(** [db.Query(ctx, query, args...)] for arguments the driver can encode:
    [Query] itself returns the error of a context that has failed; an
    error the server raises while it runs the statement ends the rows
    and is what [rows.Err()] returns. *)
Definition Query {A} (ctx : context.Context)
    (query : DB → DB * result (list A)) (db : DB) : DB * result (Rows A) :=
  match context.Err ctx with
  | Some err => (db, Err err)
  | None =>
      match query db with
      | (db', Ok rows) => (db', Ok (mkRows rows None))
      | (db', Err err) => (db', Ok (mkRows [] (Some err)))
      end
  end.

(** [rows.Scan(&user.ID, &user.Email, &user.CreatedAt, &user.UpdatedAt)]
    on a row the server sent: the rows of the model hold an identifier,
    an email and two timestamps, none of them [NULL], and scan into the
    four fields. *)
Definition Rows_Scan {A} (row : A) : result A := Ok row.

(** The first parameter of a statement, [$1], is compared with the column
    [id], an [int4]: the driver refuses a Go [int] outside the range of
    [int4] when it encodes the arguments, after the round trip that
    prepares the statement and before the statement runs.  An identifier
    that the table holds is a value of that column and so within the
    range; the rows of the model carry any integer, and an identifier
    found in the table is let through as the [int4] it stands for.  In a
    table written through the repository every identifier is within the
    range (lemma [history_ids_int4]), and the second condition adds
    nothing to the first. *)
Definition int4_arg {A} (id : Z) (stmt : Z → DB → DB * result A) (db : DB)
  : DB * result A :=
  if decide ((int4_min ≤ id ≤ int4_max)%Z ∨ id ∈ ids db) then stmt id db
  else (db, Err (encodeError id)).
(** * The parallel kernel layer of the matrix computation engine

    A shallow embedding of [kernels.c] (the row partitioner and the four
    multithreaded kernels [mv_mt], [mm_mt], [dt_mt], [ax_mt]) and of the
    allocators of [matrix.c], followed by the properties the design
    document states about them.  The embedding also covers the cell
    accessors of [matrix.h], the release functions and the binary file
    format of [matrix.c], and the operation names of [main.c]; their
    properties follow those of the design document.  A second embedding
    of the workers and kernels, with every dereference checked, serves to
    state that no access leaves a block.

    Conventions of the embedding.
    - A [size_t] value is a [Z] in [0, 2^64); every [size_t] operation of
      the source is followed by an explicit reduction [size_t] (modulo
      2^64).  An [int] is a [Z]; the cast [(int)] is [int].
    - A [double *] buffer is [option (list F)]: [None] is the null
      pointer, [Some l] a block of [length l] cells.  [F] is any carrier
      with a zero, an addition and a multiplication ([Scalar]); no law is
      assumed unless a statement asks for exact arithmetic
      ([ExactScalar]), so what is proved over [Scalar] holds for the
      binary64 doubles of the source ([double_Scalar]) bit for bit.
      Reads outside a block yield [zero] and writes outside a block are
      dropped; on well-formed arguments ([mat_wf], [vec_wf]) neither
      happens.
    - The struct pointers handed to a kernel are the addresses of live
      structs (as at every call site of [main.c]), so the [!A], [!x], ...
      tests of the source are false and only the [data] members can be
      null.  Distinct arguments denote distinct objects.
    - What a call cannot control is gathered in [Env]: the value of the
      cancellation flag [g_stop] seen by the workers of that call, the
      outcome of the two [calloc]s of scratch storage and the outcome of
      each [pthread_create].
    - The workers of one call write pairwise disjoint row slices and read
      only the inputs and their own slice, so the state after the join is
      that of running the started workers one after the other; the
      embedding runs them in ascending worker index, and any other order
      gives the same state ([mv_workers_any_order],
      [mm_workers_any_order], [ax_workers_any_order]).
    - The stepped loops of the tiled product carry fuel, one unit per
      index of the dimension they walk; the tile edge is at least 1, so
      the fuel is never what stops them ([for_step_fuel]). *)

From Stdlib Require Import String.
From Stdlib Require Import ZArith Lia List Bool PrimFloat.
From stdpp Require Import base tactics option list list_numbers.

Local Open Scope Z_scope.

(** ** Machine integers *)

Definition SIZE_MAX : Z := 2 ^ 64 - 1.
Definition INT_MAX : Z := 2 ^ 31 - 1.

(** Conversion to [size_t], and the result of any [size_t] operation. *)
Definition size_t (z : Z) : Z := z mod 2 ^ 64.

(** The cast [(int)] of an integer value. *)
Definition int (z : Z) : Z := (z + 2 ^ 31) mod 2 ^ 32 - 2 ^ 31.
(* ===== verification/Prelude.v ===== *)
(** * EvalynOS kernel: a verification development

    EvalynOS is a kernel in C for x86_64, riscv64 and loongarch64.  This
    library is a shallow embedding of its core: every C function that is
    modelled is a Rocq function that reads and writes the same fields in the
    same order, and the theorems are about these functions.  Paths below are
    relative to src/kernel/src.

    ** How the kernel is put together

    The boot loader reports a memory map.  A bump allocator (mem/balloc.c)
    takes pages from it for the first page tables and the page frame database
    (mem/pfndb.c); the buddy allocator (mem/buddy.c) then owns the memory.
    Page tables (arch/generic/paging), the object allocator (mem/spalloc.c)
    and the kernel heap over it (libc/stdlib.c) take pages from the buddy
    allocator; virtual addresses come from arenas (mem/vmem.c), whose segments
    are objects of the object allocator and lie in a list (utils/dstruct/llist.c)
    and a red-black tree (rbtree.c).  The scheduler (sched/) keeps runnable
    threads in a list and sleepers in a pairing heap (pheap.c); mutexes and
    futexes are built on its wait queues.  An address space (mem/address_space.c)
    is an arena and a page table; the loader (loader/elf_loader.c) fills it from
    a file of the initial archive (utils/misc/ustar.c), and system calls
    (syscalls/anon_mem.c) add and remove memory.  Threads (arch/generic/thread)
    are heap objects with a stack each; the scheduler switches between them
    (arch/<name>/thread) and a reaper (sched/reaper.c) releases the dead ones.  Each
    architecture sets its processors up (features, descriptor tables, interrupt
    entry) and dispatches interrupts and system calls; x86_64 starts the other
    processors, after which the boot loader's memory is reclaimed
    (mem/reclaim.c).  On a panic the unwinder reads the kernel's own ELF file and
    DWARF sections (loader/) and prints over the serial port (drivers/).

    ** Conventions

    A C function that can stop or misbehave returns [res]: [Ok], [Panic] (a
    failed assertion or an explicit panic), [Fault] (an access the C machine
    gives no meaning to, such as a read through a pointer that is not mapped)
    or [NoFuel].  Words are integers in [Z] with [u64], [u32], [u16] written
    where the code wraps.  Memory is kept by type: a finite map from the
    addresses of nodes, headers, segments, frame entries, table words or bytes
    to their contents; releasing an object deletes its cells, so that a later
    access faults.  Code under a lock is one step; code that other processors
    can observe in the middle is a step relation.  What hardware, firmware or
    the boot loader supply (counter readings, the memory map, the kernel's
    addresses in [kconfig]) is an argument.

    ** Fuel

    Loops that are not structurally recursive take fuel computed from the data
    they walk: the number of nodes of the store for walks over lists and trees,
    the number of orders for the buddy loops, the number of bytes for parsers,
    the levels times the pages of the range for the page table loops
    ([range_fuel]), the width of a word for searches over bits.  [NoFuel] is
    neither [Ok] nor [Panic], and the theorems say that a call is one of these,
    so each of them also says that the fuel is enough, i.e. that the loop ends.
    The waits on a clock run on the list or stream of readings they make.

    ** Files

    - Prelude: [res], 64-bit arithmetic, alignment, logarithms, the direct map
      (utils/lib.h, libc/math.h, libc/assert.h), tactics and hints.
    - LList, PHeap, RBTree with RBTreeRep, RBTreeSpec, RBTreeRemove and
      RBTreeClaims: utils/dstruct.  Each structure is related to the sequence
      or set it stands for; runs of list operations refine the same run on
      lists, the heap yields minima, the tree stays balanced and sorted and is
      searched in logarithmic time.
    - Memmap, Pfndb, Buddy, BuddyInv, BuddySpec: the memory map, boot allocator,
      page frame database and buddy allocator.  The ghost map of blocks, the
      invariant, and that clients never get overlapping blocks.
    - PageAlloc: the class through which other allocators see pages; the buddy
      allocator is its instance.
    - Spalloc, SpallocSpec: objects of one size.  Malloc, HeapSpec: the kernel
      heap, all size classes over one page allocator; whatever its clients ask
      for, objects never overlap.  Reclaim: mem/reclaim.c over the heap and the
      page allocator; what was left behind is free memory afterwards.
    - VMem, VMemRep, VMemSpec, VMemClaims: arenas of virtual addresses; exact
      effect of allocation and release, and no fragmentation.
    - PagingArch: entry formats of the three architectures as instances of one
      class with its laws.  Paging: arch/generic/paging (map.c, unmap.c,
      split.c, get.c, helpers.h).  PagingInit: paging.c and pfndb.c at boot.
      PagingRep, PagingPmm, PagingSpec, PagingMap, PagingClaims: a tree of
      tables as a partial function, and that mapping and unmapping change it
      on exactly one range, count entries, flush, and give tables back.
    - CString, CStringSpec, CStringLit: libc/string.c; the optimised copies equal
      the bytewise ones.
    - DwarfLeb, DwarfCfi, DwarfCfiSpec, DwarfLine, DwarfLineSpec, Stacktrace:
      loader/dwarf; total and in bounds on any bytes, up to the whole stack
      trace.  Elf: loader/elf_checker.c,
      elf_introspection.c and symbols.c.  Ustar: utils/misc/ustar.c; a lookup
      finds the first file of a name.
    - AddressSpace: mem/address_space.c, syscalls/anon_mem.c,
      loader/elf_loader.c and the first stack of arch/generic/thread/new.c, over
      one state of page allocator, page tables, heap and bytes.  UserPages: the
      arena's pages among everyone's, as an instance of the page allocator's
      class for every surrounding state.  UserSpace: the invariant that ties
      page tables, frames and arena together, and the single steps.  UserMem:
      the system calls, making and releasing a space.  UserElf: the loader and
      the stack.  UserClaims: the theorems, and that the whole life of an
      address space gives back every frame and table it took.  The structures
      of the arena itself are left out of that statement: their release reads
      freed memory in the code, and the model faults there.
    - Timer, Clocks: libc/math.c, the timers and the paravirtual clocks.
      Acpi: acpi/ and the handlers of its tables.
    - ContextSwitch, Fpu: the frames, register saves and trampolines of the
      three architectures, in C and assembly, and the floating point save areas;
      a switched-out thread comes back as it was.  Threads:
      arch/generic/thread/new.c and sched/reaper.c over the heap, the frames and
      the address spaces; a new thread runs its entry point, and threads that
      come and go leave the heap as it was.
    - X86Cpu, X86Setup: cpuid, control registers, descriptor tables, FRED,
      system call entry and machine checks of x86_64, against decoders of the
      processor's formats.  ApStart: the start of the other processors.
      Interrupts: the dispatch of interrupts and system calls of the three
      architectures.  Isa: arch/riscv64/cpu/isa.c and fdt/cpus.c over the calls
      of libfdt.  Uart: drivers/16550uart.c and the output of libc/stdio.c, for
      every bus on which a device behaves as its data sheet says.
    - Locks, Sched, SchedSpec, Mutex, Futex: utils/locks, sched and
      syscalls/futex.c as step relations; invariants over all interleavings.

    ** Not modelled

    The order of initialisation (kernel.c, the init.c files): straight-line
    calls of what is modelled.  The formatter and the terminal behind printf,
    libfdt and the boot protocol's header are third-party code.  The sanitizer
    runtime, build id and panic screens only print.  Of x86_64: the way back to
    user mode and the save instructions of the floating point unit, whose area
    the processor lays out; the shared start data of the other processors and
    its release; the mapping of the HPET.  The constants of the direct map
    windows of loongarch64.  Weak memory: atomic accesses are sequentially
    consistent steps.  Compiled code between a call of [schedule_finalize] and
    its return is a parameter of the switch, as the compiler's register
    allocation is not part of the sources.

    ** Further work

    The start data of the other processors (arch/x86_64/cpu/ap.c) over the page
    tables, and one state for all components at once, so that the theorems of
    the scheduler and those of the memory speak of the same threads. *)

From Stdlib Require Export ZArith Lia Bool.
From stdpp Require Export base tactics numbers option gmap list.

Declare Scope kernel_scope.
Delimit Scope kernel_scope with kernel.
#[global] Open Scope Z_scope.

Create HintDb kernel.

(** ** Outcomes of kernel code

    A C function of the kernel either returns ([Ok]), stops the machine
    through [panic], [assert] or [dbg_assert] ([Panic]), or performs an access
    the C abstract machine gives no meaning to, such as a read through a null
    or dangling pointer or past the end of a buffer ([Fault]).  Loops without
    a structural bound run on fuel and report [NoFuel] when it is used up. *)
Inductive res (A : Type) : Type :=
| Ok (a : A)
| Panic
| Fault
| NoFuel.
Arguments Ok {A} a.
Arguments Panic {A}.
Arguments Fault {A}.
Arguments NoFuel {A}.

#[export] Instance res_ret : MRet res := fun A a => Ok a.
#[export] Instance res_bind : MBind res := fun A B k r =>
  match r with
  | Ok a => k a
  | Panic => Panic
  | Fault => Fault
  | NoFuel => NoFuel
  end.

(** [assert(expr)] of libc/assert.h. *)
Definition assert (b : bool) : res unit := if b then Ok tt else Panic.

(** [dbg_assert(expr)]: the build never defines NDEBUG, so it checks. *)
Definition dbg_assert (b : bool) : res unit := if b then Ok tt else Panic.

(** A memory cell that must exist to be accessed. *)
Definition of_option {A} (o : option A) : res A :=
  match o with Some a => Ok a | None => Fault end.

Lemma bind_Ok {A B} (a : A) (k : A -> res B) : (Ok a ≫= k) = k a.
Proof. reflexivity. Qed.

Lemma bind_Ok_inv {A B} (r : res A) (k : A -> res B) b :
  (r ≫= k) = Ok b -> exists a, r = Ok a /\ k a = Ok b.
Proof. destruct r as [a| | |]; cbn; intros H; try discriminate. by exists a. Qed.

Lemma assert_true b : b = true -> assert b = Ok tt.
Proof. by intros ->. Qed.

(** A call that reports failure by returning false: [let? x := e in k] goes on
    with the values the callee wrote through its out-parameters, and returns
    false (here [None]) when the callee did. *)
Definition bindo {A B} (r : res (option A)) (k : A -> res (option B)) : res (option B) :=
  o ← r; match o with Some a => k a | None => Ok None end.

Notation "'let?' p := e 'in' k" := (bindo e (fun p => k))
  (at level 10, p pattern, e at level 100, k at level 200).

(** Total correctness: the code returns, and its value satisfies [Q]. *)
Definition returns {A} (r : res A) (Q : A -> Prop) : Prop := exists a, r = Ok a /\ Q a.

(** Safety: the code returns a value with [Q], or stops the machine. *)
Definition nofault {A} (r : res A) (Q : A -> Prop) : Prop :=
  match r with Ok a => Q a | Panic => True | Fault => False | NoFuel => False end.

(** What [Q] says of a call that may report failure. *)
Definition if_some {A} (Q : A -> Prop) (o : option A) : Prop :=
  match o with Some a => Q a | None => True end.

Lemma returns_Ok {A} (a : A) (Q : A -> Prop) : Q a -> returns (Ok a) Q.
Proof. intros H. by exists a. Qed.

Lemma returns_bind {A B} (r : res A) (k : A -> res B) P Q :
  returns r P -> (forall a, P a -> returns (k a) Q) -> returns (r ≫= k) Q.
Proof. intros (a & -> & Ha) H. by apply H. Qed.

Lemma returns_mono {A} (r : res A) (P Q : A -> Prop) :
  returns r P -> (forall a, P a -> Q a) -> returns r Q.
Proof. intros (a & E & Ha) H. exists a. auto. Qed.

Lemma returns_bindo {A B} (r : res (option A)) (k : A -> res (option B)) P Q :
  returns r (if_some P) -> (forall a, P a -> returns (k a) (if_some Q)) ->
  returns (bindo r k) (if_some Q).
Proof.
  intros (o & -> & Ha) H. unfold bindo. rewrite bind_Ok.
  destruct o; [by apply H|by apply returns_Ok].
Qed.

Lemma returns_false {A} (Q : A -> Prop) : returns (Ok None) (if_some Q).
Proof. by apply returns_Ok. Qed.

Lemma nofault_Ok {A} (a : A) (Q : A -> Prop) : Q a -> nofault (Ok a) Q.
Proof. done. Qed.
########
Show every line of the data that includes the string "fields".

    four fields. *)
    modelled is a Rocq function that reads and writes the same fields in the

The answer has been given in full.